Do Morning People Have More Effective Workouts?

It’s a fairly widespread belief that working out first thing in the morning is best, but is there any truth in this claim? Assuming that morning people prefer to work out in the morning while night people tend to work out later in the day, does this mean that morning people have better workouts than night people?

According to our research, no – your sleep schedule does not determine the quality of your workouts, particularly for professional athletes who train hard.


Morning vs Nighttime Workouts

There are a couple of major drawbacks to early morning workouts. First, your training may be impacted by some level of grogginess if you haven’t given yourself enough time to fully wake up in the morning. This is more likely to occur if you have arisen to an alarm which has woken you during the deep sleep phase of a sleep cycle. And second, a hard workout early in the morning will leave you exhausted for the remainder of the day (source).

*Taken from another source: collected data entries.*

Definition SemaphoreInitCodec_decodeResponse : Dec bool :=
  let RESPONSE_RESPONSE_OFFSET := RESPONSE_BACKUP_ACKS_OFFSET + BYTE_SIZE_IN_BYTES in
  initialFrame ← nextFrame;
  response ← decode_at decodeBoolean initialFrame RESPONSE_RESPONSE_OFFSET;
  mret response.

(** ** SemaphoreReleaseCodec *)

Definition SemaphoreReleaseCodec_encodeRequest (groupId : RaftGroupId L) (name : string) (sessionId : long_arg L) (threadId : long_arg L) (invocationUid : option (UUID L)) (permits : Z) : res Request :=
  let REQUEST_MESSAGE_TYPE := 787200 in
  let REQUEST_SESSION_ID_OFFSET := PARTITION_ID_OFFSET + INT_SIZE_IN_BYTES in
  let REQUEST_THREAD_ID_OFFSET := REQUEST_SESSION_ID_OFFSET + LONG_SIZE_IN_BYTES in
  let REQUEST_INVOCATION_UID_OFFSET := REQUEST_THREAD_ID_OFFSET + LONG_SIZE_IN_BYTES in
  let REQUEST_PERMITS_OFFSET := REQUEST_INVOCATION_UID_OFFSET + UUID_SIZE_IN_BYTES in
  let REQUEST_INITIAL_FRAME_SIZE := REQUEST_PERMITS_OFFSET + INT_SIZE_IN_BYTES in
  let clientMessage := Request.createForEncode in
  let clientMessage := Request.setRetryable clientMessage true in
  let initialFrame := initial_frame REQUEST_INITIAL_FRAME_SIZE in
  initialFrame ← encode_at encodeLong initialFrame REQUEST_SESSION_ID_OFFSET sessionId;
  initialFrame ← encode_at encodeLong initialFrame REQUEST_THREAD_ID_OFFSET threadId;
  initialFrame ← encode_at encodeUUID initialFrame REQUEST_INVOCATION_UID_OFFSET invocationUid;
  initialFrame ← encode_at encodeInt initialFrame REQUEST_PERMITS_OFFSET permits;
  let clientMessage := Request.addFrame clientMessage initialFrame in
  clientMessage ← Request.setMessageType clientMessage REQUEST_MESSAGE_TYPE;
  clientMessage ← Request.setPartitionId clientMessage (-1);
  clientMessage ← Request.append RaftGroupIdCodec_encode clientMessage groupId;
  clientMessage ← Request.append StringCodec.encode clientMessage name;
  Ok clientMessage.

Definition SemaphoreReleaseCodec_decodeResponse : Dec bool :=
  let RESPONSE_RESPONSE_OFFSET := RESPONSE_BACKUP_ACKS_OFFSET + BYTE_SIZE_IN_BYTES in
  initialFrame ← nextFrame;
  response ← decode_at decodeBoolean initialFrame RESPONSE_RESPONSE_OFFSET;
  mret response.

(** ** SqlCloseCodec *)

Definition SqlCloseCodec_encodeRequest (queryId : SqlQueryId L) : res Request :=
  let REQUEST_MESSAGE_TYPE := 2163456 in
  let REQUEST_INITIAL_FRAME_SIZE := PARTITION_ID_OFFSET + INT_SIZE_IN_BYTES in
  let clientMessage := Request.createForEncode in
  let clientMessage := Request.setRetryable clientMessage false in
  let initialFrame := initial_frame REQUEST_INITIAL_FRAME_SIZE in
  let clientMessage := Request.addFrame clientMessage initialFrame in
  clientMessage ← Request.setMessageType clientMessage REQUEST_MESSAGE_TYPE;
  clientMessage ← Request.setPartitionId clientMessage (-1);
  clientMessage ← Request.append SqlQueryIdCodec_encode clientMessage queryId;
  Ok clientMessage.

(** ** SqlExecuteCodec *)

Definition SqlExecuteCodec_encodeRequest (sql : string) (parameters : list (option HeapData)) (timeoutMillis : long_arg L) (cursorBufferSize : Z) (schema : option string) (expectedResultType : Z) (queryId : SqlQueryId L) : res Request :=
  let REQUEST_MESSAGE_TYPE := 2163712 in
  let REQUEST_TIMEOUT_MILLIS_OFFSET := PARTITION_ID_OFFSET + INT_SIZE_IN_BYTES in
  let REQUEST_CURSOR_BUFFER_SIZE_OFFSET := REQUEST_TIMEOUT_MILLIS_OFFSET + LONG_SIZE_IN_BYTES in
  let REQUEST_EXPECTED_RESULT_TYPE_OFFSET := REQUEST_CURSOR_BUFFER_SIZE_OFFSET + INT_SIZE_IN_BYTES in
  let REQUEST_INITIAL_FRAME_SIZE := REQUEST_EXPECTED_RESULT_TYPE_OFFSET + BYTE_SIZE_IN_BYTES in
  let clientMessage := Request.createForEncode in
  let clientMessage := Request.setRetryable clientMessage false in
  let initialFrame := initial_frame REQUEST_INITIAL_FRAME_SIZE in
  initialFrame ← encode_at encodeLong initialFrame REQUEST_TIMEOUT_MILLIS_OFFSET timeoutMillis;
  initialFrame ← encode_at encodeInt initialFrame REQUEST_CURSOR_BUFFER_SIZE_OFFSET cursorBufferSize;
  initialFrame ← encode_at encodeByte initialFrame REQUEST_EXPECTED_RESULT_TYPE_OFFSET expectedResultType;
  let clientMessage := Request.addFrame clientMessage initialFrame in
  clientMessage ← Request.setMessageType clientMessage REQUEST_MESSAGE_TYPE;
  clientMessage ← Request.setPartitionId clientMessage (-1);
  clientMessage ← Request.append StringCodec.encode clientMessage sql;
  clientMessage ← Request.append (ListMultiFrameCodec.encodeContainsNullable DataCodec.encode) clientMessage parameters;
  clientMessage ← Request.append (CodecUtil.encodeNullable StringCodec.encode) clientMessage schema;
  clientMessage ← Request.append SqlQueryIdCodec_encode clientMessage queryId;
  Ok clientMessage.

Definition SqlExecuteCodec_decodeResponse : Dec (SqlExecuteResponseParams L) :=
  let RESPONSE_UPDATE_COUNT_OFFSET := RESPONSE_BACKUP_ACKS_OFFSET + BYTE_SIZE_IN_BYTES in
  initialFrame ← nextFrame;
  updateCount ← decode_at decodeLong initialFrame RESPONSE_UPDATE_COUNT_OFFSET;
  rowMetadata ← ListMultiFrameCodec.decodeNullable SqlColumnMetadataCodec_decode;
  rowPage ← CodecUtil.decodeNullable SqlPageCodec_decode;
  error ← CodecUtil.decodeNullable SqlErrorCodec_decode;
  mret (mkSqlExecuteResponseParams rowMetadata rowPage updateCount error).

(** ** SqlFetchCodec *)

Definition SqlFetchCodec_encodeRequest (queryId : SqlQueryId L) (cursorBufferSize : Z) : res Request :=
  let REQUEST_MESSAGE_TYPE := 2163968 in
  let REQUEST_CURSOR_BUFFER_SIZE_OFFSET := PARTITION_ID_OFFSET + INT_SIZE_IN_BYTES in
  let REQUEST_INITIAL_FRAME_SIZE := REQUEST_CURSOR_BUFFER_SIZE_OFFSET + INT_SIZE_IN_BYTES in
  let clientMessage := Request.createForEncode in
  let clientMessage := Request.setRetryable clientMessage false in
  let initialFrame := initial_frame REQUEST_INITIAL_FRAME_SIZE in
  initialFrame ← encode_at encodeInt initialFrame REQUEST_CURSOR_BUFFER_SIZE_OFFSET cursorBufferSize;
  let clientMessage := Request.addFrame clientMessage initialFrame in
  clientMessage ← Request.setMessageType clientMessage REQUEST_MESSAGE_TYPE;
  clientMessage ← Request.setPartitionId clientMessage (-1);
  clientMessage ← Request.append SqlQueryIdCodec_encode clientMessage queryId;
  Ok clientMessage.

Definition SqlFetchCodec_decodeResponse : Dec (SqlFetchResponseParams L) :=
  _ ← skipFrame;
  rowPage ← CodecUtil.decodeNullable SqlPageCodec_decode;
  error ← CodecUtil.decodeNullable SqlErrorCodec_decode;
  mret (mkSqlFetchResponseParams rowPage error).
End Codecs.

(** ** Formats *)

Section Formats.
Context `{Uninit} {L : Type} `{LongLaws L}.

Conversely, working out late in the day is also not a good idea: both because you’re too tired from the rest of the day’s activities to perform your best, and because you’ll be too aroused to fall asleep for several hours after the workout (source).

Rowers by Mona Lisa Photography
(Photo source)

What Time of Day is Best?

So then what time of day should you be working out? If history’s any indication, more world records have been set between 17:00-18:00 than any other hour of the day (source).

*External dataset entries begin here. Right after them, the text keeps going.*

Definition delete (key : V) : P unit := _ ← assertNotNull key; keyData ← try_ (toData key); deleteInternal keyData.

Definition entrySet : P (list (V * V)) :=
  clientMessage ← encodeInvokeOnRandomTarget (MapEntrySetCodec_encodeRequest name);
  response ← decodeResponse MapEntrySetCodec_decodeResponse clientMessage;
  try_ (deserializeEntryList response).

Definition evict (key : V) : P bool := _ ← assertNotNull key; keyData ← try_ (toData key); evictInternal keyData.
Definition evictAll : P unit := ignore_response (encodeInvokeOnRandomTarget (MapEvictAllCodec_encodeRequest name)).
Definition flush : P unit := ignore_response (encodeInvokeOnRandomTarget (MapFlushCodec_encodeRequest name)).

Definition lock (key : V) (leaseTime : Z) : P unit :=
  _ ← assertNotNull key; keyData ← try_ (toData key);
  ignore_response (encodeInvokeOnKeyWithTimeout partitionService MAX_SAFE_INTEGER
    (MapLockCodec_encodeRequest name keyData (N 0) (N leaseTime) (N 0)) keyData).
Definition isLocked (key : V) : P bool :=
  _ ← assertNotNull key; keyData ← try_ (toData key);
  clientMessage ← invokeOnKey (MapIsLockedCodec_encodeRequest name keyData) keyData;
  decodeResponse MapIsLockedCodec_decodeResponse clientMessage.
Definition unlock (key : V) : P unit :=
  _ ← assertNotNull key; keyData ← try_ (toData key);
  ignore_response (invokeOnKey (MapUnlockCodec_encodeRequest name keyData (N 0) (N 0)) keyData).
Definition forceUnlock (key : V) : P unit :=
  _ ← assertNotNull key; keyData ← try_ (toData key);
  ignore_response (invokeOnKey (MapForceUnlockCodec_encodeRequest name keyData (N 0)) keyData).
Definition tryLock (key : V) (timeout leaseTime : Z) : P bool :=
  _ ← assertNotNull key; keyData ← try_ (toData key);
  clientMessage ← encodeInvokeOnKeyWithTimeout partitionService MAX_SAFE_INTEGER
    (MapTryLockCodec_encodeRequest name keyData (N 0) (N leaseTime) (N timeout) (N 0)) keyData;
  decodeResponse MapTryLockCodec_decodeResponse clientMessage.

Definition keySet : P (list V) :=
  clientMessage ← encodeInvokeOnRandomTarget (MapKeySetCodec_encodeRequest name);
  response ← decodeResponse MapKeySetCodec_decodeResponse clientMessage;
  try_ (deserializeList response).

Definition loadAll (keys : option (list V)) (replaceExistingValues : bool) : P unit :=
  match keys with
  | None => ignore_response (encodeInvokeOnRandomTarget (MapLoadAllCodec_encodeRequest name replaceExistingValues))
  | Some keys =>
      keysData ← try_ (serializeList keys);
      ignore_response (encodeInvokeOnRandomTarget (MapLoadGivenKeysCodec_encodeRequest name keysData replaceExistingValues))
  end.

Definition putIfAbsent (key value : V) (ttl maxIdle : option (long_arg L)) : P V :=
  _ ← assertNotNull key; _ ← assertNotNull value;
  keyData ← try_ (toData key); valueData ← try_ (toData value);
  putIfAbsentInternal keyData valueData ttl maxIdle.
Definition putTransient (key value : V) (ttl maxIdle : option (long_arg L)) : P unit :=
  _ ← assertNotNull key; _ ← assertNotNull value;
  keyData ← try_ (toData key); valueData ← try_ (toData value);
  putTransientInternal keyData valueData ttl maxIdle.
Definition replace (key newValue : V) : P V :=
  _ ← assertNotNull key; _ ← assertNotNull newValue;
  keyData ← try_ (toData key); newValueData ← try_ (toData newValue);
  replaceInternal keyData newValueData.
Definition replaceIfSame (key oldValue newValue : V) : P bool :=
  _ ← assertNotNull key; _ ← assertNotNull oldValue; _ ← assertNotNull newValue;
  keyData ← try_ (toData key); newValueData ← try_ (toData newValue); oldValueData ← try_ (toData oldValue);
  replaceIfSameInternal keyData oldValueData newValueData.
Definition set (key value : V) (ttl maxIdle : option (long_arg L)) : P unit :=
  _ ← assertNotNull key; _ ← assertNotNull value;
  keyData ← try_ (toData key); valueData ← try_ (toData value);
  setInternal keyData valueData ttl maxIdle.

(** The [ReadOnlyLazyList] of the response; it deserializes a value when it is read. *)
Definition values : P (list HeapData) :=
  clientMessage ← encodeInvokeOnRandomTarget (MapValuesCodec_encodeRequest name);
  decodeResponse MapValuesCodec_decodeResponse clientMessage.

Definition tryPut (key value : V) (timeout : Z) : P bool :=
  _ ← assertNotNull key; _ ← assertNotNull value;
  keyData ← try_ (toData key); valueData ← try_ (toData value);
  tryPutInternal keyData valueData timeout.
Definition tryRemove (key : V) (timeout : Z) : P bool :=
  _ ← assertNotNull key; keyData ← try_ (toData key); tryRemoveInternal keyData timeout.
Definition setTtl (key : V) (ttl : Z) : P bool :=
  _ ← assertNotNull key; keyData ← try_ (toData key); setTtlInternal keyData ttl.
End MapProxy.

(** ** The members of a map *)

Section MapMembers.
Context `{Uninit} {L : Type} `{LongLaws L}.

(** The entries of each map: partition and key to value. *)
Definition Maps : Type := string -> gmap (Z * buffer) buffer.
Definition set_map (name : string) (m : gmap (Z * buffer) buffer) (s : Maps) : Maps :=
  fun n => if bool_decide (n = name) then m else s n.

(** The effect of a request for one key, on the entry of the partition it is sent to: the value before, the answer, the
    value after. *)
Definition on_key (effect : option buffer -> answer -> option buffer -> Prop) (name : string) (key : HeapData)
    (t : target L) (s : Maps) (a : answer) (s' : Maps) : Prop :=
  match t with
  | OnPartition p => exists new, effect (s name !! (p, bytes key)) a new /\
      s' = set_map name (partial_alter (fun _ => new) (p, bytes key) (s name)) s
  | _ => False
  end.

(** The effect of a request for a whole map, which the member that gets it has executed on all partitions. *)
Definition on_map (effect : gmap (Z * buffer) buffer -> answer -> gmap (Z * buffer) buffer -> Prop) (name : string)
    (t : target L) (s : Maps) (a : answer) (s' : Maps) : Prop :=
  match t with
  | OnRandomTarget => exists m, effect (s name) a m /\ s' = set_map name m s
  | _ => False
  end.

(** The effect of a request for keys of one partition. *)
Definition on_partition (effect : Z -> gmap (Z * buffer) buffer -> answer -> gmap (Z * buffer) buffer -> Prop) (name : string)
    (t : target L) (s : Maps) (a : answer) (s' : Maps) : Prop :=
  match t with
  | OnPartition p => exists m, effect p (s name) a m /\ s' = set_map name m s
  | _ => False
  end.

(** What a request does to an entry: the value before, what is answered, the value after. *)
Definition put_rel (v : buffer) (old o new : option buffer) : Prop := o = old /\ new = Some v.
Definition put_absent_rel (v : buffer) (old o new : option buffer) : Prop := o = old /\ new = Some (default v old).
Definition read_rel (old o new : option buffer) : Prop := o = old /\ new = old.
Definition remove_rel (old o new : option buffer) : Prop := o = old /\ new = None.
Definition replace_rel (v : buffer) (old o new : option buffer) : Prop := o = old /\ new = (fun _ => v) <$> old.
(** An entry processor may do anything to the entry. *)
Definition execute_rel (old o new : option buffer) : Prop :=
  option_valid (fun b => 8 <= blen b) o /\ option_valid (fun b => 8 <= blen b) new.
Definition contains_rel (old : option buffer) (b : bool) (new : option buffer) : Prop := b = bool_decide (is_Some old) /\ new = old.
Definition remove_same_rel (v : buffer) (old : option buffer) (b : bool) (new : option buffer) : Prop :=
  b = bool_decide (old = Some v) /\ new = if b then None else old.
Definition replace_same_rel (v w : buffer) (old : option buffer) (b : bool) (new : option buffer) : Prop :=
  b = bool_decide (old = Some v) /\ new = if b then Some w else old.
(** The lock of the entry may not be free in time. *)
Definition try_put_rel (v : buffer) (old : option buffer) (b : bool) (new : option buffer) : Prop := new = if b then Some v else old.
Definition try_remove_rel (old : option buffer) (b : bool) (new : option buffer) : Prop := new = if b then None else old.
Definition ttl_rel (old : option buffer) (b : bool) (new : option buffer) : Prop := new = old.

Alternatively, there is some evidence that one’s biological clock affects athletic performance: i.e. morning people (“larks”) perform better early in the day, while night people (“owls”) perform their best late in the day. A study on MLB players’ performance in 2010 revealed a staggering difference in batting average between larks and owls at different times of day (source):
Early play: Larks, 0.267; Owls 0.259
Mid play: Larks 0.252; Owls 0.261
Night play: Larks 0.252; Owls 0.306

sleep for rugby training
(Photo source)

The Bottom Line

There is no one right time of day to work out: it largely depends on whether you’re a morning person or a night person (or somewhere in between). There is no evidence that morning people have better workouts than night people do.

Work with your circadian rhythm, rather than against it, when scheduling workouts. If you’re an athlete required to perform or compete at certain times of day, consider altering your sleep schedule slightly so that you’re able to perform your best.